Nasdaq OMX Group Inc. (NDAQ) has seen nothing but good news and positive commentary, yet it can't mount any sustained uptrend. Even so, I'm grabbing the root on this name and not letting go as I feel it is so severely undervalued. Nasdaq OMX Group also has one of the most gorgeous balance sheets around.
I feel the biggest thing holding this stock back is the fear of some sort of transaction tax. Additionally, while volumes have increased in the "no uptick world," the sustainability and pricing of those transactions are seriously questionable. A return to the old uptick format would be exceedingly good for Nasdaq OMX Group and NYSE Euronext, Inc. (NYX), even though I'm likely the only one with that view.
I keep hearing rumblings that the SEC is bringing forth the modified uptick rule. I think this is a serious mistake of policy and won't do any good -- in fact, it may be worse than doing nothing as the conditions of the modified uptick rule essentially spell out the rules for the "gaming" of stocks. That is, just short them (a given stock) unfettered until it's down 9.5% (per day) and then move on to the next victim.
In fact, I can see it now -- after a year or so of this rule, we'll see infomercials on how to screen for stocks down 9.5% to 10% to buy for scalps and for stocks down 2% to 3% with volume increasing, you just jump on for the ride down to minus 7% to 9.5%.
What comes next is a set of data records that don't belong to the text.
(** X14. An extraction calls the model at most once. When it gives a
    record, the record carries the filename it was given and the whole
    decoded text, while the one prompt sent to the model was built from
    the first 8000 characters of that text only: texts that agree on
    their first 8000 characters get the same prompt. *)
Theorem extract_sends_prefix_keeps_text (w : DocWorld.t)
    (file_content filename : string) :
  (length (snd (extract_rca_content_from_bytes w file_content filename)) <= 1)%nat
  /\ (forall rca,
        fst (extract_rca_content_from_bytes w file_content filename) = Some rca ->
        RcaData.filename rca = filename
        /\ decode_by_extension w file_content
             (PyStr.lower (PyStr.path_suffix filename))
           = Some (Ok (RcaData.full_content rca))
        /\ snd (extract_rca_content_from_bytes w file_content filename)
           = [EvGenerate
                (extraction_prompt
                   (PyStr.take (Z.to_nat 8000) (RcaData.full_content rca)))])
  /\ (forall content content',
        PyStr.take (Z.to_nat 8000) content = PyStr.take (Z.to_nat 8000) content' ->
        extraction_prompt content = extraction_prompt content').
Proof.
  assert (forall content,
            extraction_prompt (PyStr.take (Z.to_nat 8000) content)
            = extraction_prompt content) as Hprefix.
  { intros content. unfold extraction_prompt. rewrite take_take. reflexivity. }
  split; [|split].
  - unfold extract_rca_content_from_bytes.
    destruct (decode_by_extension w file_content _) as [[c|?]|]; simpl; try lia.
    destruct (DocWorld.generate_content w _) as [t|?]; simpl; try lia.
    destruct (DocWorld.parse_json_object w t); simpl; lia.
  - intros rca. unfold extract_rca_content_from_bytes.
    destruct (decode_by_extension w file_content _) as [[c|?]|];
      cbn [fst snd]; try discriminate.
    destruct (DocWorld.generate_content w _) as [t|?]; cbn [fst snd];
      try discriminate.
    destruct (DocWorld.parse_json_object w t); cbn [fst snd]; try discriminate.
    intros [= <-]. cbn [RcaData.filename RcaData.full_content].
    rewrite Hprefix. repeat split.
  - intros content content' Heq.
    rewrite <- (Hprefix content), <- (Hprefix content'), Heq. reflexivity.
Qed.

End ExtractFacts.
If this rule goes into effect I also feel we'll see an even greater disparity in the valuation of large- to mega-large-cap stock versus small- to mid-cap. And this may serve to further constrain capital formation as many innovative companies will stay private, thus avoiding all the difficulties and costs inherent in being publicly traded. This in turn would also hinder job growth and further dampen US competitiveness.